WHAT IS EXPECTED »
Filter the listing below, please, and copy only the lines with the word "Hval".

AVAILABLE DATA »

# # # # # # #

(* ===== verification/BigInts.v ===== *)
(** * Integers of arbitrary size and their decimal text

    [BigInt(text)], [value.toString()], [**] and the Euclidean loop that
    [packages/core/src/evaluation/comparison-exact-arithmetic.ts] and
    [packages/contracts/src/evaluation-comparison.ts] both declare.  A [bigint]
    is an integer. *)

From S2P Require Import Prelude Regex.
From Stdlib Require Import Ascii Znumtheory.

(** ** Decimal digits *)

Definition digit_value (c : ascii) : Z := Z.of_N (N_of_ascii c) - 48.
Definition digit_char (d : Z) : ascii := ascii_of_N (Z.to_N (d + 48)).
Definition is_digit (c : ascii) : bool := (48 <=? N_of_ascii c)%N && (N_of_ascii c <=? 57)%N.

Definition digits_value (digits : list ascii) : Z :=
  foldl (fun total c => 10 * total + digit_value c) 0 digits.

(** [BigInt(text)] of an optional sign and decimal digits. *)
Definition BigInt_list (characters : list ascii) : Z :=
  match characters with
  | "-"%char :: digits => - digits_value digits
  | digits => digits_value digits
  end.

Definition BigInt (value : string) : Z := BigInt_list (String.list_ascii_of_string value).

(** The digits of [value], least significant last.  Each step divides by ten,
    so the binary length of [value] bounds their number. *)
Fixpoint digits_from (fuel : nat) (value : Z) : list ascii :=
  match fuel with
  | O => [digit_char (value mod 10)]
  | S fuel =>
      if value <? 10 then [digit_char value]
      else digits_from fuel (value / 10) ++ [digit_char (value mod 10)]
  end.

Definition decimal_digits (value : Z) : list ascii :=
  digits_from (S (Z.to_nat (Z.log2 value))) value.

(** [value.toString()] *)
Definition toString_list (value : Z) : list ascii :=
  if value <? 0 then "-"%char :: decimal_digits (- value) else decimal_digits value.

Definition toString (value : Z) : string := String.string_of_list_ascii (toString_list value).

(** ** The greatest common divisor

    The source's loop on the absolute values.  The second argument at least
    halves every two iterations, which bounds their number by its binary
    length. *)

Fixpoint gcd_loop (fuel : nat) (a b : Z) : Z :=
  match fuel with
  | O => a
  | S fuel => if b =? 0 then a else gcd_loop fuel b (Z.rem a b)
  end.

Definition greatestCommonDivisor (left right : Z) : Z :=
  let a := if left <? 0 then - left else left in
  let b := if right <? 0 then - right else right in
  gcd_loop (2 * Z.to_nat (Z.log2 b + 1) + 1) a b.

(** ** Lemmas *)

Lemma gcd_loop_gcd k a b :
  0 <= a -> 0 <= b < 2 ^ Z.of_nat k -> gcd_loop (2 * k + 1) a b = Z.gcd a b.
Proof.
  revert a b. induction k as [|k IH]; intros a b Ha Hb.
  - assert (b = 0) as -> by (simpl in Hb; lia). simpl. rewrite Z.gcd_0_r. lia.
  - replace (2 * S k + 1)%nat with (S (S (2 * k + 1))) by lia. cbn [gcd_loop].
    destruct (Z.eqb_spec b 0) as [->|Hb0]; [rewrite Z.gcd_0_r; lia|].
    rewrite Z.rem_mod_nonneg by lia. pose proof (Z.mod_pos_bound a b ltac:(lia)) as Hr.
    rewrite (Z.gcd_comm a b), <- (Z.gcd_mod a b) by lia. rewrite (Z.gcd_comm (a mod b) b).
    destruct (Z.eqb_spec (a mod b) 0) as [->|Hr0]; [rewrite Z.gcd_0_r; lia|].
    rewrite Z.rem_mod_nonneg by lia. set (r := a mod b) in *.
    pose proof (Z.mod_pos_bound b r ltac:(lia)). pose proof (Z.div_mod b r ltac:(lia)).
    assert (1 <= b / r) by (apply Z.div_le_lower_bound; lia).
    rewrite IH.
    + rewrite (Z.gcd_comm b r), <- (Z.gcd_mod b r) by lia. apply Z.gcd_comm.
    + lia.
    + rewrite Nat2Z.inj_succ, Z.pow_succ_r in Hb by lia. split; [lia|]. nia.
Qed.

Lemma greatestCommonDivisor_gcd left right : greatestCommonDivisor left right = Z.gcd left right.
Proof.
  unfold greatestCommonDivisor.
  assert (Habs : forall v, (if v <? 0 then - v else v) = Z.abs v).
  { intros v. destruct (Z.ltb_spec v 0); lia. }
  rewrite !Habs, gcd_loop_gcd; [by rewrite Z.gcd_abs_l, Z.gcd_abs_r|lia|].
  split; [lia|]. rewrite Z2Nat.id by (pose proof (Z.log2_nonneg (Z.abs right)); lia).
  destruct (decide (right = 0)) as [->|]; [simpl; lia|].
  apply Z.log2_spec. lia.
Qed.

Lemma digit_char_value d : 0 <= d <= 9 -> digit_value (digit_char d) = d /\ is_digit (digit_char d) = true.
Proof.
  intros H. unfold digit_value, digit_char, is_digit. rewrite N_ascii_embedding by lia.
  rewrite andb_true_iff, !N.leb_le. lia.
Qed.

Lemma digits_value_app l k :
  digits_value (l ++ k) = digits_value l * 10 ^ Z.of_nat (length k) + digits_value k.
Proof.
  unfold digits_value. rewrite foldl_app. generalize (foldl (fun t c => 10 * t + digit_value c) 0 l).
  assert (H : forall k t, foldl (fun t c => 10 * t + digit_value c) t k =
    t * 10 ^ Z.of_nat (length k) + foldl (fun t c => 10 * t + digit_value c) 0 k).
  { clear. induction k as [|c k IH]; intros t; [simpl; lia|]. cbn [foldl length].
    rewrite IH, (IH (10 * 0 + digit_value c)), Nat2Z.inj_succ, Z.pow_succ_r by lia. lia. }
  intros t. apply H.
Qed.

Lemma digits_value_bound l : forallb is_digit l = true -> 0 <= digits_value l < 10 ^ Z.of_nat (length l).
Proof.
  induction l as [|c l IH] using rev_ind; [by vm_compute|]. rewrite forallb_app. simpl.
  rewrite !andb_true_iff. intros [Hl [Hc _]]. specialize (IH Hl).
  rewrite digits_value_app, length_app. simpl (length [c]).
  replace (Z.of_nat (length l + 1)) with (Z.succ (Z.of_nat (length l))) by lia.
  rewrite Z.pow_succ_r by lia. change (10 ^ Z.of_nat 1) with 10.
  unfold digits_value at 2 4. simpl. unfold is_digit, digit_value in *.
  rewrite andb_true_iff, !N.leb_le in Hc. lia.
Qed.

Lemma digits_from_spec fuel v :
  0 <= v < 2 ^ Z.of_nat fuel \/ 0 <= v < 10 ->
  digits_value (digits_from fuel v) = v /\ forallb is_digit (digits_from fuel v) = true /\
  (0 < v -> exists c l, digits_from fuel v = c :: l /\ 1 <= digit_value c) /\
  digits_from fuel v <> [].
Proof.
  revert v. induction fuel as [|fuel IH]; intros v Hv; simpl.
  - assert (Hd : 0 <= v <= 9) by (simpl in Hv; lia). rewrite Z.mod_small by lia.
    destruct (digit_char_value v Hd) as [H1 H2]. unfold digits_value. simpl. rewrite H1, H2.
    split_and!; try done. intros. exists (digit_char v), []. split; [done|lia].
  - destruct (Z.ltb_spec v 10) as [Hlt|Hge].
    + destruct (digit_char_value v ltac:(lia)) as [H1 H2]. unfold digits_value. simpl. rewrite H1, H2.
      split_and!; try done. intros. exists (digit_char v), []. split; [done|lia].
    + pose proof (Z.div_mod v 10 ltac:(lia)) as Hdm. pose proof (Z.mod_pos_bound v 10 ltac:(lia)).
      destruct (IH (v / 10)) as (H1 & H2 & H3 & H4).
      { left. rewrite Nat2Z.inj_succ, Z.pow_succ_r in Hv by lia. lia. }
      destruct (digit_char_value (v mod 10) ltac:(lia)) as [H5 H6].
      rewrite digits_value_app, H1, forallb_app, H2. unfold digits_value at 1. simpl.
      rewrite H5, H6. split_and!; [lia|done| |].
      * intros _. destruct H3 as (c & l & -> & Hc); [lia|]. by exists c, (l ++ [digit_char (v mod 10)]).
      * intros Hn. by apply app_eq_nil in Hn as [? ?].
Qed.

Lemma decimal_digits_spec v :
  0 <= v ->
  digits_value (decimal_digits v) = v /\ forallb is_digit (decimal_digits v) = true /\
  (0 < v -> exists c l, decimal_digits v = c :: l /\ 1 <= digit_value c) /\ decimal_digits v <> [].
Proof.
  intros Hv. apply digits_from_spec. destruct (decide (v = 0)) as [->|]; [right; lia|left].
  rewrite Nat2Z.inj_succ, Z2Nat.id by apply Z.log2_nonneg. split; [done|]. apply Z.log2_spec. lia.
Qed.

(** The integer patterns of the contracts: an optional sign and digits without
    leading zeros, and such digits of a positive number. *)
Definition digit_re : re := one_of [("0", "9")]%char.
Definition positive_re : re := Cat (one_of [("1", "9")]%char) (Star digit_re).
Definition integer_re : re := Cat (maybe (chr "-"%char)) (Alt (chr "0"%char) positive_re).

Lemma matched_one_of ranges l :
  matched (one_of ranges) l <-> exists c, l = [c] /\
    existsb (fun '(lo, hi) => (N_of_ascii lo <=? N_of_ascii c)%N && (N_of_ascii c <=? N_of_ascii hi)%N)
      ranges = true.
Proof.
  split.
  - inversion 1; subst. eauto.
  - intros (c & -> & Hc). by constructor.
Qed.

Lemma matched_chr c l : matched (chr c) l <-> l = [c].
Proof.
  unfold chr. rewrite matched_one_of. split.
  - intros (d & -> & Hd). simpl in Hd. rewrite orb_false_r, andb_true_iff, !N.leb_le in Hd.
    f_equal. rewrite <- (ascii_N_embedding c), <- (ascii_N_embedding d). f_equal. lia.
  - intros ->. exists c. split; [done|]. simpl. by rewrite N.leb_refl.
Qed.

Lemma matched_digit l : matched digit_re l <-> exists c, l = [c] /\ is_digit c = true.
Proof.
  unfold digit_re. rewrite matched_one_of. unfold is_digit. simpl. setoid_rewrite orb_false_r. done.
Qed.

Lemma matched_digits l : matched (Star digit_re) l <-> forallb is_digit l = true.
Proof.
  split.
  - remember (Star digit_re) as r eqn:Hr. induction 1; try discriminate; [done|].
    injection Hr as ->. rewrite forallb_app. rewrite IHmatched2 by done.
    apply matched_digit in H as (c & -> & Hc). simpl. by rewrite Hc.
  - induction l as [|c l IH]; [by constructor|]. simpl. intros [Hc Hl]%andb_true_iff.
    change (c :: l) with ([c] ++ l). constructor; [|by apply IH]. apply matched_digit. eauto.
Qed.

Lemma matched_positive l :
  matched positive_re l <-> exists c k, l = c :: k /\ forallb is_digit l = true /\ 1 <= digit_value c.
Proof.
  unfold positive_re. split.
  - intros (u & k & -> & Hu & Hk)%matched_cat_inv. apply matched_one_of in Hu as (c & -> & Hc).
    rewrite matched_digits in Hk. exists c, k. simpl in *. rewrite Hk, andb_true_r.
    rewrite orb_false_r, andb_true_iff, !N.leb_le in Hc. simpl in Hc.
    unfold is_digit, digit_value. rewrite andb_true_iff, !N.leb_le. split_and!; [done|lia..].
  - intros (c & k & -> & Hd & Hc). simpl in Hd. apply andb_true_iff in Hd as [Hcd Hk].
    change (c :: k) with ([c] ++ k). constructor; [|by apply matched_digits].
    apply matched_one_of. exists c. split; [done|]. simpl. unfold is_digit, digit_value in *.
    rewrite orb_false_r, andb_true_iff, !N.leb_le in *. simpl. lia.
Qed.

(** The shape of integer text. *)
Lemma matched_integer l :
  matched integer_re l -> exists sign digits, l = sign ++ digits /\ (sign = [] \/ sign = ["-"%char]) /\
    forallb is_digit digits = true /\ digits <> [].
Proof.
  unfold integer_re, maybe. intros (u & k & -> & Hu & Hk)%matched_cat_inv. exists u, k. split; [done|].
  split.
  - inversion Hu as [| | |? ? ? H|? ? ? H| |]; subst.
    + left. by inversion H.
    + right. by apply matched_chr.
  - inversion Hk as [| | |? ? ? H|? ? ? H| |]; subst.
    + apply matched_chr in H as ->. done.
    + apply matched_positive in H as (c & k' & -> & Hd & _). done.
Qed.

Lemma minus_not_digit : is_digit "-"%char = false.
Proof. reflexivity. Qed.

Lemma BigInt_digits l : forallb is_digit l = true -> BigInt_list l = digits_value l.
Proof.
  destruct l as [|c l]; [done|]. intros H. unfold BigInt_list.
  destruct (decide (c = "-"%char)) as [->|Hc]; [done|].
  destruct c as [[] [] [] [] [] [] [] []]; try done.
Qed.

Lemma list_of_toString v : String.list_ascii_of_string (toString v) = toString_list v.
Proof. apply String.list_ascii_of_string_of_list_ascii. Qed.

(** The text of an integer reads back as the integer. *)
Lemma BigInt_toString v : BigInt (toString v) = v.
Proof.
  unfold BigInt. rewrite list_of_toString. unfold toString_list. destruct (Z.ltb_spec v 0).
  - destruct (decimal_digits_spec (- v)) as (H1 & _); [lia|]. simpl. rewrite H1. lia.
  - destruct (decimal_digits_spec v) as (H1 & H2 & _); [lia|]. by rewrite BigInt_digits, H1.
Qed.

Lemma toString_positive v : 0 < v -> test positive_re (toString v) = true.
Proof.
  intros Hv. apply test_spec. rewrite list_of_toString. unfold toString_list.
  destruct (Z.ltb_spec v 0); [lia|]. apply matched_positive.
  destruct (decimal_digits_spec v) as (_ & H2 & H3 & _); [lia|].
  destruct (H3 Hv) as (c & l & Hl & Hc). exists c, l. by rewrite Hl in *.
Qed.

Lemma toString_integer v : test integer_re (toString v) = true.
Proof.
  apply test_spec. rewrite list_of_toString. unfold integer_re, maybe.
  assert (Hpos : forall v, 0 < v -> matched positive_re (decimal_digits v)).
  { intros w Hw. apply toString_positive in Hw as Hm. apply test_spec in Hm.
    rewrite list_of_toString in Hm. unfold toString_list in Hm. destruct (Z.ltb_spec w 0); [lia|done]. }
  unfold toString_list. destruct (Z.ltb_spec v 0).
  - change ("-"%char :: decimal_digits (- v)) with (["-"%char] ++ decimal_digits (- v)).
    constructor; [apply matched_alt_r, matched_chr; done|apply matched_alt_r, Hpos; lia].
  - change (decimal_digits v) with ([] ++ decimal_digits v).
    constructor; [apply matched_alt_l; constructor|].
    destruct (decide (v = 0)) as [->|]; [apply matched_alt_l, matched_chr; done|].
    apply matched_alt_r, Hpos. lia.
Qed.

Lemma string_length_list s : String.length s = length (String.list_ascii_of_string s).
Proof. induction s as [|c s IH]; simpl; [done|by rewrite IH]. Qed.

(** How many characters an integer takes. *)
Lemma decimal_digits_length v m :
  0 <= v < 10 ^ Z.of_nat m -> (1 <= m)%nat -> (length (decimal_digits v) <= m)%nat.
Proof.
  intros Hv Hm. destruct (decimal_digits_spec v) as (H1 & H2 & H3 & _); [lia|].
  destruct (decide (v = 0)) as [->|]; [simpl; lia|].
  destruct H3 as (c & l & Hl & Hc); [lia|]. rewrite Hl in *. simpl in H2.
  apply andb_true_iff in H2 as [_ H2]. apply digits_value_bound in H2.
  change (c :: l) with ([c] ++ l) in H1. rewrite digits_value_app in H1.
  change (digits_value [c]) with (digit_value c) in H1. simpl.
  destruct (decide (m <= length l)%nat) as [Hle|]; [|lia].
  assert (10 ^ Z.of_nat m <= 10 ^ Z.of_nat (length l)) by (apply Z.pow_le_mono_r; lia). nia.
Qed.

(** A smaller integer takes no more characters. *)
Lemma toString_shorter s v :
  test integer_re s = true -> Z.abs v <= Z.abs (BigInt s) -> (v < 0 -> BigInt s < 0) ->
  (String.length (toString v) <= String.length s)%nat.
Proof.
  intros Hs Hv Hneg. apply test_spec in Hs. rewrite !string_length_list, list_of_toString.
  unfold BigInt in *. apply matched_integer in Hs as (sign & l & Hl & Hsign & Hd & Hne).
  rewrite Hl in *. pose proof (digits_value_bound l Hd) as Hb.
  assert (Hlen : (1 <= length l)%nat) by (destruct l; simpl; [done|lia]).
  assert (Hval : Z.abs (BigInt_list (sign ++ l)) = digits_value l /\
    (BigInt_list (sign ++ l) < 0 -> sign = ["-"%char])).
  { destruct Hsign as [ -> | -> ].
    - simpl. rewrite BigInt_digits by done. split; lia.
    - change (BigInt_list (["-"%char] ++ l)) with (- digits_value l). split; [lia|done]. }
  destruct Hval as [Hval Hm]. rewrite Hval in Hv. rewrite length_app.
  unfold toString_list. destruct (Z.ltb_spec v 0).
  - rewrite Hm by auto. simpl. pose proof (decimal_digits_length (- v) (length l)). lia.
  - pose proof (decimal_digits_length v (length l)). lia.
Qed.

Lemma toString_bound v m :
  Z.abs v < 10 ^ Z.of_nat m -> (1 <= m)%nat -> (String.length (toString v) <= S m)%nat.
Proof.
  intros Hv Hm. rewrite string_length_list, list_of_toString. unfold toString_list.
  destruct (Z.ltb_spec v 0); simpl.
  - pose proof (decimal_digits_length (- v) m). lia.
  - pose proof (decimal_digits_length v m). lia.
Qed.

Lemma positive_text s : test positive_re s = true -> test integer_re s = true /\ 0 < BigInt s.
Proof.
  intros H%test_spec. split.
  - apply test_spec. change (String.list_ascii_of_string s) with ([] ++ String.list_ascii_of_string s).
    apply matched_cat; [apply matched_alt_l, matched_eps|apply matched_alt_r, H].
  - apply matched_positive in H as (c & k & Hl & Hd & Hc). unfold BigInt. rewrite Hl in *. rewrite BigInt_digits by done.
    change (c :: k) with ([c] ++ k). rewrite digits_value_app. change (digits_value [c]) with (digit_value c).
    simpl in Hd. apply andb_true_iff in Hd as [_ Hk]. apply digits_value_bound in Hk.
    assert (0 < 10 ^ Z.of_nat (length k)) by (apply Z.pow_pos_nonneg; lia). nia.
Qed.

# # # # # # #

TASK SOLUTION »
  assert (Hval : Z.abs (BigInt_list (sign ++ l)) = digits_value l /\
  destruct Hval as [Hval Hm]. rewrite Hval in Hv. rewrite length_app.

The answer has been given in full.